Early on in my time here on the small island, I learned that I had to trick myself.
I cannot put into words the feeling I get, knowing that I can spend days, or weeks without talking to another person.
Yes, sure, I can talk to the woman at the post office. Even just this week I know that she has just come back after two weeks of vacation, which she spent here locally, and that she has children.
But this is not exactly a exchange of ideas, I don't really consider it a true conversation.
I am not even here alone for any long period of time, but the unhappiness that started to creep into my psyche the last time I was- is still malingering.

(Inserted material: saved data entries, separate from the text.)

(* ===== verification/Scenario.v ===== *)
(** * A concrete run

    One operator opens a fresh root, installs a credential, authenticates and
    drives a send through the gates, with no injected fault.  The worlds and
    receipts along the way are the inputs of the witnesses. *)

From S2P Require Import Prelude Text Ids State World Concrete AuditWal AuditFacts Store StoreFacts Gates Reconcile Wellformed Operator Safety Trace GateFacts.

#[export] Existing Instances concrete_codec toy_sha concrete_codec_laws.
#[export] Instance run_env : Environment := env_with no_faults.
#[export] Instance run_env_laws : EnvironmentLaws := env_with_laws no_faults.

(** The value of a call that returns, [d] otherwise. *)
Definition the {A} (d : A) (o : outcome A) : A :=
  match o with Done a => a | Raised _ => d | Crashed => d end.

Definition d0 : ContentDigest := MkContentDigest "".
Definition i0 {k} : opaque_id k := OpaqueId "".
Definition auth0 : AuthContext :=
  {| ac_principal := i0; ac_incarnation := i0; ac_auth_generation := 0;
     ac_capability_generation := 0; ac_policy_revision := 0; ac_control_epoch := 0;
     ac_credential_id := ""; ac_owner_id := "" |}.
Definition binding0 : AuthorityBinding :=
  {| ab_principal := i0; ab_incarnation := i0; ab_auth_generation := 0;
     ab_capability_generation := 0; ab_policy_revision := 0; ab_session := i0;
     ab_workspace := i0; ab_resource := i0; ab_control_epoch := 0 |}.
Definition capability0 : SealedCapability :=
  {| sl_id := i0; sl_binding := binding0; sl_actor := VerifiedModel; sl_effect := ProviderSend;
     sl_expires_at_ms := 0 |}.
Definition lease0 : EffectLease :=
  {| el_id := i0; el_capability := i0; el_binding := binding0; el_observation_revision := 0;
     el_observation_digest := d0; el_action_digest := d0; el_actor := VerifiedModel;
     el_effect := ProviderSend; el_expires_at_ms := 0 |}.
Definition permit0 : PhysicalSendPermit :=
  {| pm_attempt := i0; pm_lease := i0; pm_binding := binding0; pm_request_digest := d0;
     pm_body_digest := d0; pm_idempotency_key := ""; pm_dialect := "";
     pm_wire_admitted := false |}.

Definition admin_cred : HostAdminCredential :=
  {| hac_secret := "0123456789abcdef0123456789abcdef" |}.
Definition operator_cred : HostCredential := {| hc_id := "op"; hc_secret := "s3cret" |}.
Definition request1 : RequestIdentity :=
  request_new "https://api/v1" "post" "openai-chat" "sk" "grok" "hello".

Definition w0 : World := empty_world.
Definition handles : HostAuthority * HostAdminAuthority :=
  Eval vm_compute in the ({| ha_root_binding := d0 |}, {| ad_root_binding := d0 |}) (open "/root" admin_cred w0).1.
Definition host : HostAuthority := handles.1.
Definition admin : HostAdminAuthority := handles.2.
Definition w1 : World := (open "/root" admin_cred w0).2.
Definition w2 : World := (set_credentials host admin [operator_cred] w1).2.
Definition auth1 : AuthContext :=
  Eval vm_compute in the auth0 (authenticate "Bearer s3cret" w2).1.
Definition w3 : World := (authenticate "Bearer s3cret" w2).2.
Definition workspace1 : WorkspaceId :=
  Eval vm_compute in the i0 (issue_workspace auth1 "/work" w3).1.
Definition w4 : World := (issue_workspace auth1 "/work" w3).2.
Definition resource1 : ResourceIncarnation :=
  Eval vm_compute in the i0 (obtain_provider_send_surface auth1 workspace1 "chat" w4).1.
Definition w5 : World :=
  (obtain_provider_send_surface auth1 workspace1 "chat" w4).2.
Definition capability1 : SealedCapability :=
  Eval vm_compute in the capability0 (seal_capability auth1 resource1 VerifiedOperator ProviderSend 60000 w5).1.
Definition w6 : World :=
  (seal_capability auth1 resource1 VerifiedOperator ProviderSend 60000 w5).2.
Definition lease1 : EffectLease :=
  Eval vm_compute in the lease0 (mint_lease auth1 capability1 (request_digest request1) 30000 w6).1.
Definition w7 : World :=
  (mint_lease auth1 capability1 (request_digest request1) 30000 w6).2.
Definition permit1 : PhysicalSendPermit :=
  Eval vm_compute in the permit0 (begin_send auth1 lease1 request1 "chat" w7).1.
Definition w8 : World := (begin_send auth1 lease1 request1 "chat" w7).2.
Definition permit2 : PhysicalSendPermit :=
  Eval vm_compute in the permit0 (admit_sending auth1 permit1 w8).1.
Definition w9 : World := (admit_sending auth1 permit1 w8).2.

(** ** The invariant along the run *)

Lemma safe_step {A} (m : M A) w :
  safe wf m → Inv wf w → log_room (w_disk (m w).2) → Inv wf (m w).2.
Proof. intros Hm Hi Hr. by apply Hm. Qed.

Lemma inv_w1 : Inv wf w1.
Proof.
  destruct (wp_open "/root" admin_cred w0) as [_ Hp].
  destruct Hp as (_ & _ & Hd); [vm_compute; reflexivity| |].
  - apply (fresh_root_inv (Stopped w0)). by repeat split.
  - apply (Hd handles). vm_compute. reflexivity.
Qed.

Lemma inv_w2 : Inv wf w2.
Proof. apply safe_step; [apply safe_set_credentials|apply inv_w1|vm_compute; reflexivity]. Qed.
Lemma inv_w3 : Inv wf w3.
Proof. apply safe_step; [apply safe_authenticate|apply inv_w2|vm_compute; reflexivity]. Qed.
Lemma inv_w4 : Inv wf w4.
Proof. apply safe_step; [apply safe_issue_workspace|apply inv_w3|vm_compute; reflexivity]. Qed.
Lemma inv_w5 : Inv wf w5.
Proof.
  apply safe_step; [by apply safe_obtain_provider_send_surface|apply inv_w4|vm_compute; reflexivity].
Qed.
Lemma inv_w6 : Inv wf w6.
Proof. apply safe_step; [apply safe_seal_capability|apply inv_w5|vm_compute; reflexivity]. Qed.
Lemma inv_w7 : Inv wf w7.
Proof. apply safe_step; [apply safe_mint_lease|apply inv_w6|vm_compute; reflexivity]. Qed.
Lemma inv_w8 : Inv wf w8.
Proof. apply safe_step; [by apply safe_begin_send|apply inv_w7|vm_compute; reflexivity]. Qed.
Lemma inv_w9 : Inv wf w9.
Proof. apply safe_step; [apply safe_admit_sending|apply inv_w8|vm_compute; reflexivity]. Qed.

(** ** The calls of the run *)

(** A call that returned, as an equation on the run. *)
Ltac ran :=
  lazymatch goal with |- ?m ?w = (?o, ?w') =>
    let E := fresh in
    assert ((m w).1 = o) as E by (vm_compute; reflexivity); exact (run_done m w o E)
  end.

Lemma ran_open : open "/root" admin_cred w0 = (Done handles, w1).
Proof. ran. Qed.
Lemma ran_set_credentials : set_credentials host admin [operator_cred] w1 = (Done (), w2).
Proof. ran. Qed.
Lemma ran_authenticate : authenticate "Bearer s3cret" w2 = (Done auth1, w3).
Proof. ran. Qed.
Lemma ran_obtain :
  obtain_provider_send_surface auth1 workspace1 "chat" w4 = (Done resource1, w5).
Proof. ran. Qed.
Lemma ran_seal :
  seal_capability auth1 resource1 VerifiedOperator ProviderSend 60000 w5 = (Done capability1, w6).
Proof. ran. Qed.
Lemma ran_mint :
  mint_lease auth1 capability1 (request_digest request1) 30000 w6 = (Done lease1, w7).
Proof. ran. Qed.
Lemma ran_begin : begin_send auth1 lease1 request1 "chat" w7 = (Done permit1, w8).
Proof. ran. Qed.
Lemma ran_admit : admit_sending auth1 permit1 w8 = (Done permit2, w9).
Proof. ran. Qed.

(** The snapshot of a world of the run. *)
Definition snapshot (w : World) : option StoredAuthority :=
  match (read inr w).1 with Done st => Some st | Raised _ => None | Crashed => None end.

Lemma snapshot_holds w st : snapshot w = Some st → holds (w_disk w) st.
Proof.
  unfold snapshot. destruct (read inr w) as [[x| |] w'] eqn:E; simpl; [|done..].
  intros [= ->].
  destruct (RO_done _ _ _ _ _ (RO_read inr) E) as (_ & st' & Hst & [= ->]).
  done.
Qed.

Lemma snapshot_look {V} (f : StoredAuthority → option V) w v :
  snapshot w ≫= f = Some v → ∃ st, holds (w_disk w) st ∧ f st = Some v.
Proof.
  destruct (snapshot w) as [st|] eqn:E; simpl; [|done]. intros Hf. exists st.
  split; [by apply snapshot_holds|done].
Qed.

(** ** Side branches: a second send, a moved surface, a settled send *)

Definition request2 : RequestIdentity :=
  request_new "https://api/v1" "post" "openai-chat" "sk" "grok" "bonjour".
(** After the first permit: another capability, another lease and a second send. *)
Definition capability3 : SealedCapability :=
  Eval vm_compute in the capability0 (seal_capability auth1 resource1 VerifiedOperator ProviderSend 60000 w8).1.
Definition w8s : World := (seal_capability auth1 resource1 VerifiedOperator ProviderSend 60000 w8).2.
Definition lease3 : EffectLease :=
  Eval vm_compute in the lease0 (mint_lease auth1 capability3 (request_digest request2) 30000 w8s).1.
Definition w8m : World := (mint_lease auth1 capability3 (request_digest request2) 30000 w8s).2.
Definition permit_c : PhysicalSendPermit :=
  Eval vm_compute in the permit0 (begin_send auth1 lease3 request2 "chat" w8m).1.
Definition w8t : World := (begin_send auth1 lease3 request2 "chat" w8m).2.

Lemma ran_seal_c :
  seal_capability auth1 resource1 VerifiedOperator ProviderSend 60000 w8 = (Done capability3, w8s).
Proof. ran. Qed.
Lemma ran_mint_c :
  mint_lease auth1 capability3 (request_digest request2) 30000 w8s = (Done lease3, w8m).
Proof. ran. Qed.
Lemma ran_begin_c : begin_send auth1 lease3 request2 "chat" w8m = (Done permit_c, w8t).
Proof. ran. Qed.

(** Identifiers minted before the tick [N] are not minted again. *)
Lemma concrete_minted_anew N x y :
  (0 < x ≤ Z.of_nat N)%Z → (0 < y ≤ Z.of_nat N)%Z → (x < 2 ^ 127)%Z → (y < 2 ^ 127)%Z →
  minted_anew N (hex (le_bytes 16 x)) (hex (le_bytes 16 y)).
Proof.
  intros Hx Hy Hx' Hy' n Hn.
  assert (∀ z, (0 < z ≤ Z.of_nat N)%Z → (z < 2 ^ 127)%Z →
    to_hex (k := KLease) (OpaqueId (uuid_v4 n)) ≠ hex (le_bytes 16 z)) as H.
  { intros z Hz Hz' E%hex_inj. cbn [id_bytes uuid_v4] in E. apply (f_equal le_value) in E.
    change (256 ^ Z.of_nat 16)%Z with (2 ^ 128)%Z in *. 
    rw !le_value_bytes in E; lia. }
  specialize (H x Hx Hx') as H1. specialize (H y Hy Hy') as H2. set_solver.
Qed.

Definition w7m : World := (record_observation auth1 resource1 (of_bytes "moved") w7).2.
Definition w9s : World := (settle_settled permit2 w9).2.

Lemma ran_observe : record_observation auth1 resource1 (of_bytes "moved") w7 = (Done 2%Z, w7m).
Proof. ran. Qed.
Lemma ran_settle : settle_settled permit2 w9 = (Done (OutSettled (pm_attempt permit2)), w9s).
Proof. ran. Qed.
Definition failing : settle_detail := Some (inl DeniedBeforeDispatch).
Definition w9f : World := (settle permit2 STATE_FAILED "failed" failing w9).2.
Lemma ran_settle_failed :
  settle permit2 STATE_FAILED "failed" failing w9
  = (Done (OutFailed (pm_attempt permit2) DeniedBeforeDispatch), w9f).
Proof. ran. Qed.

(** ** Reconciliation, recovery and restart *)

Definition w9u : World := (settle_uncertain permit2 TransportAfterPossibleWrite w9).2.
Definition session1 : SessionId := ab_session (sl_binding capability1).
Definition handle1 : string := Eval vm_compute in public_handle (pm_attempt permit1).
Definition grant0 : ReconciliationGrant :=
  {| rg_lease := lease0; rg_attempt := i0; rg_revision := d0; rg_state := ""; rg_dialect := "";
     rg_route_digest := d0; rg_disposition := Review; rg_expires_at_ms := 0 |}.
Definition grant1 : ReconciliationGrant :=
  Eval vm_compute in the grant0 (mint_reconciliation_grant auth1 session1 workspace1 handle1 MarkSettled 0 w9u).1.
Definition w10 : World :=
  (mint_reconciliation_grant auth1 session1 workspace1 handle1 MarkSettled 0 w9u).2.
Definition receipt1 : ReconciliationEvidence := evidence_provider_receipt (of_bytes "receipt").
Definition projection0 : AttemptProjection :=
  {| ap_attempt := ""; ap_state := ""; ap_ordinal := 0; ap_request_digest := "";
     ap_body_digest := ""; ap_settled := false; ap_ambiguous := false; ap_session := "";
     ap_workspace := ""; ap_dialect := ""; ap_route := ""; ap_revision := "";
     ap_auth_generation := 0; ap_capability_generation := 0; ap_policy_revision := 0 |}.
Definition projection1 : AttemptProjection :=
  Eval vm_compute in the projection0 (apply_reconciliation auth1 grant1 receipt1 w10).1.
Definition w11 : World := (apply_reconciliation auth1 grant1 receipt1 w10).2.
Definition w9r : World := (recover_incomplete host admin w9).2.
Definition w9d : World := (drop_authority w9).2.
Definition w12 : World := (open "/root" admin_cred w9d).2.

Lemma inv_w9u : Inv wf w9u.
Proof. apply safe_step; [apply safe_settle_uncertain|apply inv_w9|vm_compute; reflexivity]. Qed.
Lemma inv_w10 : Inv wf w10.
Proof.
  apply safe_step; [apply safe_mint_reconciliation_grant|apply inv_w9u|vm_compute; reflexivity].
Qed.
Lemma ran_grant :
  mint_reconciliation_grant auth1 session1 workspace1 handle1 MarkSettled 0 w9u = (Done grant1, w10).
Proof. ran. Qed.
Lemma ran_apply : apply_reconciliation auth1 grant1 receipt1 w10 = (Done projection1, w11).
Proof. ran. Qed.
Lemma ran_recover : recover_incomplete host admin w9 = (Done [pm_attempt permit2], w9r).
Proof. ran. Qed.
Lemma ran_reopen : open "/root" admin_cred w9d = (Done handles, w12).
Proof. ran. Qed.
Definition w7p : World := (rotate_policy_revision host admin w7).2.
Lemma ran_rotate_policy : rotate_policy_revision host admin w7 = (Done 2%Z, w7p).
Proof. ran. Qed.

(** The log of a world of the run, as the verifier reads it. *)
Lemma verified_log_of w :
  (verify_chain w).1 = Done true → log_room (w_disk w) → ∃ rs, intact (w_disk w) rs.
Proof.
  intros E Hr. destruct (RO_done _ _ _ _ _ RO_verify_chain (run_done _ _ _ E)) as [_ Hv].
  by apply (verified_intact _ _ Hr Hv).
Qed.

(** ** A run with one failing write

    [apply_reconciliation] appends its decision to the log before it commits the
    snapshot.  When that commit fails and the process goes on, the operator sees
    an error, the permit can still be admitted and settled, and the next [open]
    replays the decision over the settlement. *)

Section run.
  Context {Env : Environment}.

(** What the caller observes: the result of the reconciliation, the outcome of
    the send, the state of the attempt after a restart, and whether the same
    request was then sent again under a new attempt. *)
Record observed := {
  ob_reconciled : Res AttemptProjection;
  ob_outcome : SendOutcome;
  ob_state : option string;
  ob_resent : bool;
}.

Definition reconcile_then_send : M observed :=
  '(host, admin) ← open "/root" admin_cred;
  _ ← set_credentials host admin [operator_cred];
  auth ← authenticate "Bearer s3cret";
  workspace ← issue_workspace auth "/work";
  resource ← obtain_provider_send_surface auth workspace "chat";
  capability ← seal_capability auth resource VerifiedOperator ProviderSend 60000;
  lease ← mint_lease auth capability (request_digest request1) 30000;
  permit ← begin_send auth lease request1 "chat";
  grant ← mint_reconciliation_grant_for_attempt auth (pm_attempt permit) MarkNotSent 15000;
  reconciled ← attempt_ (apply_reconciliation auth grant evidence_default);
  admitted ← admit_sending auth permit;
  out ← settle_settled admitted;
  _ ← drop_authority;
  _ ← open "/root" admin_cred;
  auth ← authenticate "Bearer s3cret";
  projection ← attempt_projection auth (pm_attempt permit);
  again ← admit_operator_send auth request1 "chat";
  mret {| ob_reconciled := reconciled; ob_outcome := out; ob_state := ap_state <$> projection;
          ob_resent := pm_wire_admitted again &&
                       bool_decide (pm_attempt again ≠ pm_attempt permit) |}.
End run.

(** The rename that commits the reconciled snapshot fails; every other call
    succeeds. *)
Definition commit_fault : Environment := env_with (fault_at 279).

(** a reconciliation that reports an error can still overwrite a settled
    send.  With one failing rename inside [apply_reconciliation], the caller gets
    an error, admits and settles the same permit, and after a restart the
    attempt reads [failed], so that the request may be sent again. *)
Example failed_commit_overwrites_settlement :
  match (reconcile_then_send (Env := commit_fault) w0).1 with
  | Done o => ob_reconciled o = inl (Durability "injected fault") ∧
              (∃ a, ob_outcome o = OutSettled a) ∧ ob_state o = Some STATE_FAILED ∧
              ob_resent o = true
  | Raised _ => False
  | Crashed => False
  end.
Proof. vm_compute. eauto. Qed.
Lemma stale_grant_refused_witness :
  w_disk (apply_reconciliation auth1 stale_grant receipt1 w10).2 = w_disk w10.
Proof.
  destruct (snapshot_look stale_at w10 true) as (st & Hst & H); [vm_compute; reflexivity|].
  unfold stale_at in H. destruct (au_attempts st !! _) as [a|] eqn:Ha; [|discriminate].
  assert (∀ b c : bool, Some b = Some c → b = c) as Hinj by (by intros b c [= ->]).
  apply Hinj, andb_prop in H as [Hrev%bool_decide_eq_true Hal%negb_true_iff].
  exact (proj1 (stale_grant_refused auth1 stale_grant receipt1 w10 _ _ st a Hst Ha Hrev Hal
                  (surjective_pairing _))).
Defined.

Lemma grant_cannot_send_witness :
  begin_send auth1 (rg_lease grant1) request2 "chat" w10 ≠ (Done permit1, w10).
Proof.
  assert (log_room (w_disk w10)) as Hr by (vm_compute; reflexivity).
  exact (grant_cannot_send auth1 session1 workspace1 handle1 MarkSettled 0 w9u grant1 w10 auth1
           (rg_lease grant1) request2 "chat" permit1 w10 inv_w9u eq_refl Hr ran_grant eq_refl).
Defined.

I knew this, I knew I was coming off a week of good conversation and house guests. Zok was leaving for a tour. I saw the potential-
So I made plans, I made appointments, I wrote a list of goals.
I went to Roller Derby practice, and all was good.
I hung out after practice at the pub.
Then the next day I tried to upgrade my operating system-without first backing up my computer.
Then this caused me to be a bit late leaving my house for my appointment, which was then going to be followed by a nice day out with some friends.
Then my car wouldn't start.
A few other small hassles happened and now Friday has become almost the next Friday and I can't tell you what I did with those days.
I slept.
A lot.
I cleaned.
A little.
I read one or two books.
I read some letters, I wrote some replies.
I ate.
Very little.
I drank.
Maybe, too much.
Perhaps by not having a winter- I missed some needed hibernation.
Maybe, I have good physical health, but sometimes get a sick mental-state week.
I can't quite see myself clear yet- but perhaps sharing is the first step.